How to deal with sleep paralysis?
At this point, you may wish you’ll never experience sleep paralysis! I’ve actually experienced sleep paralysis hundreds of time and thus have had the opportunity to study it extensively. Although it is a frightening phenomenon to the inexperienced. Sleep paralysis can be an invaluable tool if approached and understood properly. Sleep paralysis can be used to achieve altered states of awareness and to study the nature of the mind.
Using sleep paralysis to meditate. Since most meditation techniques usually involve starting out by relaxing the body, one can definitely use the fact that the body is asleep to achieve deep meditative and trance states super quickly. Implicitly, meditation techniques often aim to reduce your brain wave frequency. When awake, your brain will usually be in a “beta” state, which ranges from 13 to 30hz. Most beginner meditators achieve at most an “alpha” state, which ranges from 8 to 13hz…
But when you enter sleep paralysis, your brain automatically is in the “theta” state, which ranges from 4 to 8hz. This state allows for more profound meditative experiences, assuming you can cope with the initial hallucinations caused by sleep paralysis. Personally, I simply close my eyes, ignore the hallucinations and start meditating. After experimenting with many, my favorite meditation technique is Vipassana, but feel free to try your own! You’ll likely get auditory and perhaps even tactile hallucinations for a little while but keep meditating vigilantly and trust me, they’ll quickly fade away.
Using sleep paralysis to lucid dream. One of the fundamental goals when trying to lucid dream from a waking state (Wake-Induced Lucid Dreams) is to relax the body to the point where it is asleep while the mind is awake. The hardest step when attempting to lucid dream in this way is the relaxation phase, and the inability to sufficiently relax is why most people fail at it. However, if you wake up in a sleep paralysis state, 95% of the work has been done for you! Your body is fully relaxed, and the only thing left to do is to close your eyes, imagine a dream and enter it! Personally, I’ve had great success imagining myself “sinking” in bed and emerging in a new world of my choice.
Sleep paralysis can also help you fight your fears, since everything you’ll be experiencing is created by your own mind. Sleep paralysis has put me face to face with some of my fears and with time, it has become much less scary. Most of the time, I’ll just see random people looking at me, sometimes even friends of mine! They often talk, which is a great opportunity for me to “communicate” with my subconscious mind!
How to stop sleep paralysis
Although it has interesting uses, it is still useful to know how to stop sleep paralysis.
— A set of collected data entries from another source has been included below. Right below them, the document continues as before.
Lemma create_booking_does_not_use_up_capacity_witness :
  collection (create_booking (sample_booking "sunset" 10) seeded_store).2 "trip"
    = collection seeded_store "trip"
  ∧ ∃ response' db'',
      create_booking (sample_booking "sunset" 10)
        (create_booking (sample_booking "sunset" 10) seeded_store).2
        = (inr response', db'')
      ∧ length (collection db'' "booking")
        = (length (collection seeded_store "booking") + 2)%nat.
Proof.
  apply (create_booking_does_not_use_up_capacity (sample_booking "sunset" 10)
           seeded_store _
           (list_to_map [("status", VStr "received");
                         ("id", VStr "000000000000000000000006")])).
  by_computation.
Defined.

Lemma find_one_first_match (db : Store) (name : string)
    (flt : list (string * value)) (pre post : list StoredDoc) (sd : StoredDoc) :
  collection db name = pre ++ sd :: post →
  (∀ sd', sd' ∈ pre → matches flt (to_dict sd') = false) →
  matches flt (to_dict sd) = true →
  find_one db name flt = Some (to_dict sd).
Proof.
  intros Hcoll Hpre Hsd. unfold find_one, find. rewrite Hcoll. clear Hcoll.
  induction pre as [| sd' pre IH]; cbn.
  - now rewrite Hsd.
  - rewrite Hpre by left. apply IH. intros sd'' Hin. apply Hpre. now right.
Qed.

(** X5: the first matching trip in store order decides.  If the trip
    collection holds an active trip of the submitted type with integer
    capacity [C], and no document before it matches, the booking is
    judged against [C], whatever trips follow: refused with the message
    naming [C] when larger, accepted otherwise. *)
Theorem create_booking_first_match_decides
    (payload : Booking.t) (db : Store) (pre post : list StoredDoc)
    (sd : StoredDoc) (C : Z) :
  collection db "trip" = pre ++ sd :: post →
  (∀ sd', sd' ∈ pre →
     ¬ (to_dict sd' !! "trip_type" = Some (VStr (Booking.trip_type payload)) ∧
        to_dict sd' !! "is_active" = Some (VBool true))) →
  to_dict sd !! "trip_type" = Some (VStr (Booking.trip_type payload)) →
  to_dict sd !! "is_active" = Some (VBool true) →
  to_dict sd !! "capacity" = Some (VInt C) →
  (C < Booking.people_count payload →
   create_booking payload db =
     (inl (HTTPException 400
             ("Maximum capacity is " +:+ pretty C +:+ " for this trip")), db))
  ∧ (Booking.people_count payload ≤ C →
     ∃ response db', create_booking payload db = (inr response, db')).
Proof.
  intros Hcoll Hpre Htype Hactive Hcap.
  assert (Hfind : find_one db "trip" (booking_filter payload) = Some (to_dict sd)).
  { apply (find_one_first_match _ _ _ pre post); [exact Hcoll | |].
    - intros sd' Hin. apply not_true_is_false.
      rewrite matches_booking_filter. now apply Hpre.
    - now apply matches_booking_filter. }
  rewrite create_booking_unfold, Hfind. unfold dict_get, py_gt.
  rewrite Hcap. cbn [default from_option id]. rewrite py_lt_int.
  split.
  - intros Hlt%Z.ltb_lt. now rewrite Hlt.
  - intros Hle%Z.ltb_ge. rewrite Hle. eauto.
Qed.

Lemma create_booking_first_match_decides_witness :
  create_booking (sample_booking "sunset" 6) store_with_two_sunsets =
    (inl (HTTPException 400 "Maximum capacity is 4 for this trip"),
     store_with_two_sunsets).
Proof.
  refine (eq_trans
            (proj1 (create_booking_first_match_decides
                      (sample_booking "sunset" 6) store_with_two_sunsets []
                      (tail (collection store_with_two_sunsets "trip"))
                      (default (mkStored (generate_id 0) ∅)
                         (head (collection store_with_two_sunsets "trip")))
                      4 _ _ _ _ _) _) _).
  - by_computation.
  - intros sd' Hin. now apply elem_of_nil in Hin.
  - by_computation.
  - by_computation.
  - by_computation.
  - reflexivity.
  - by_computation.
Defined.

(** X6: the identifier an accepted booking returns is one [oid] accepts,
    and it parses back to the identifier under which the submission,
    dumped, is now the last document of the booking collection. *)
Theorem booking_id_parses_back
    (payload : Booking.t) (db db' : Store) (response : Document) :
  create_booking payload db = (inr response, db') →
  ∃ s sd,
    response !! "id" = Some (VStr s)
    ∧ last (collection db' "booking") = Some sd
    ∧ doc_fields sd = Booking.model_dump payload
    ∧ oid s = inr (doc_id sd).
Proof.
  rewrite create_booking_unfold.
  destruct (find_one db "trip" (booking_filter payload)) as [trip |];
    [| discriminate].
  destruct (py_gt _ _) as [e' | []]; [discriminate | |].
  { destruct (py_str _); discriminate. }
  intros [= <- <-].
  exists (ObjectId_str (generate_id (next_id db))),
         (mkStored (generate_id (next_id db)) (Booking.model_dump payload)).
  split; [reflexivity |]. split; [| split; [reflexivity |]].
  - pose proof (collection_insert_one db "booking" "booking"
                  (Booking.model_dump payload)) as Hc.
    rewrite decide_True in Hc by reflexivity.
    transitivity (last (collection db "booking"
                          ++ [mkStored (generate_id (next_id db))
                                (Booking.model_dump payload)]));
      [apply (f_equal last), Hc | apply last_snoc].
  - apply oid_of_generated.
Qed.

Lemma booking_id_parses_back_witness :
  ∃ s sd,
    (create_booking (sample_booking "sunset" 10) seeded_store).1
      = inr (list_to_map [("status", VStr "received"); ("id", VStr s)])
    ∧ last (collection (create_booking (sample_booking "sunset" 10) seeded_store).2
              "booking") = Some sd
    ∧ oid s = inr (doc_id sd).
Proof.
  destruct (booking_id_parses_back (sample_booking "sunset" 10) seeded_store
              (create_booking (sample_booking "sunset" 10) seeded_store).2
              (list_to_map [("status", VStr "received");
                            ("id", VStr "000000000000000000000006")]))
    as (s & sd & Hid & Hlast & _ & Hoid).
  - by_computation.
  - exists s, sd. split; [| split; assumption].
    assert (Hs : s = "000000000000000000000006").
    { assert (H6 : (list_to_map [("status", VStr "received");
                                 ("id", VStr "000000000000000000000006")]
                      : Document) !! "id"
                   = Some (VStr "000000000000000000000006")) by by_computation.
      rewrite H6 in Hid. now injection Hid. }
    rewrite Hs. by_computation.
Defined.

(** ** The listings, and the handlers that only store *)

Lemma to_dict_lookup (sd : StoredDoc) (k : string) :
  k ≠ "_id" → to_dict sd !! k = doc_fields sd !! k.
Proof. intros Hk. unfold to_dict. now rewrite lookup_insert_ne. Qed.

Lemma rendered_stored (o : ObjectId) (d : Document) :
  rendered (mkStored o d) = <["_id" := VStr (ObjectId_str o)]> d.
Proof. unfold rendered, to_dict. cbn [doc_id doc_fields]. apply insert_insert_eq. Qed.

(** X7: [get_trips] never fails and never writes; it returns one
    document per stored trip, active or not, in store order, each with
    the fields as stored and only [_id] replaced by its rendering. *)
Theorem get_trips_lists_every_trip (db : Store) :
  ∃ trips,
    get_trips db = (inr trips, db)
    ∧ length trips = length (collection db "trip")
    ∧ ∀ (i : nat) (sd : StoredDoc),
        collection db "trip" !! i = Some sd →
        ∃ t, trips !! i = Some t
             ∧ t !! "_id" = Some (VStr (ObjectId_str (doc_id sd)))
             ∧ ∀ k, k ≠ "_id" → t !! k = doc_fields sd !! k.
Proof.
  exists (rendered <$> collection db "trip").
  split; [apply get_trips_returns |]. split; [apply length_fmap |].
  intros i sd Hi. exists (rendered sd).
  split; [now rewrite list_lookup_fmap, Hi |].
  split; [apply rendered_id |].
  intros k Hk. now rewrite rendered_lookup, to_dict_lookup.
Qed.

(** X8: [get_reviews] never fails and never writes; it returns the
    first 50 reviews in store order and no more, all of them when 50 or
    fewer are stored. *)
Theorem get_reviews_first_fifty (db : Store) :
  ∃ reviews,
    get_reviews db = (inr reviews, db)
    ∧ reviews = rendered <$> take 50 (collection db "review")
    ∧ length reviews = Nat.min 50 (length (collection db "review"))
    ∧ (length reviews ≤ 50)%nat.
Proof.
  exists (rendered <$> take 50 (collection db "review")).
  split; [apply get_reviews_returns |]. split; [reflexivity |].
  rewrite length_fmap, length_take. split; lia.
Qed.

Lemma add_review_unfold (payload : Review.t) (db : Store) :
  add_review payload db =
    (inr (list_to_map [("status", VStr "received");
                       ("id", VStr (ObjectId_str (generate_id (next_id db))))]),
     (insert_one db "review" (Review.model_dump payload)).2).
Proof. reflexivity. Qed.

Lemma reviews_after_add_review (payload : Review.t) (db : Store) :
  collection (add_review payload db).2 "review" =
    collection db "review"
      ++ [mkStored (generate_id (next_id db)) (Review.model_dump payload)].
Proof.
  rewrite add_review_unfold. cbn [snd].
  now rewrite collection_insert_one, decide_True.
Qed.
This knowledge will also help not panic and maintain a calm mind during the experience.
Most tips I have read involve trying to move a toe or a finger to break the paralysis. I find this method’s efficiency to be very limited ; often enough, you won’t be able to move an inch.
The key to getting back to full wakefulness is to send a signal to your body so that it realizes that your mind is awake and stops the paralysis. Since the only two things you’ll be able to control in a full sleep paralysis are your eyes and your breath, you can take advantage of the latter and escape sleep paralysis by altering your breathing pattern. For example, by taking shorter or longer breaths, your body will notice the change and respond to it by stopping the paralysis. It takes less than 30 seconds to escape sleep paralysis with this technique.
Sleep paralysis is scary at first but it proves to be a fascinating phenomenon once you transcend the frightening stuff it induces. Your mind will be blown!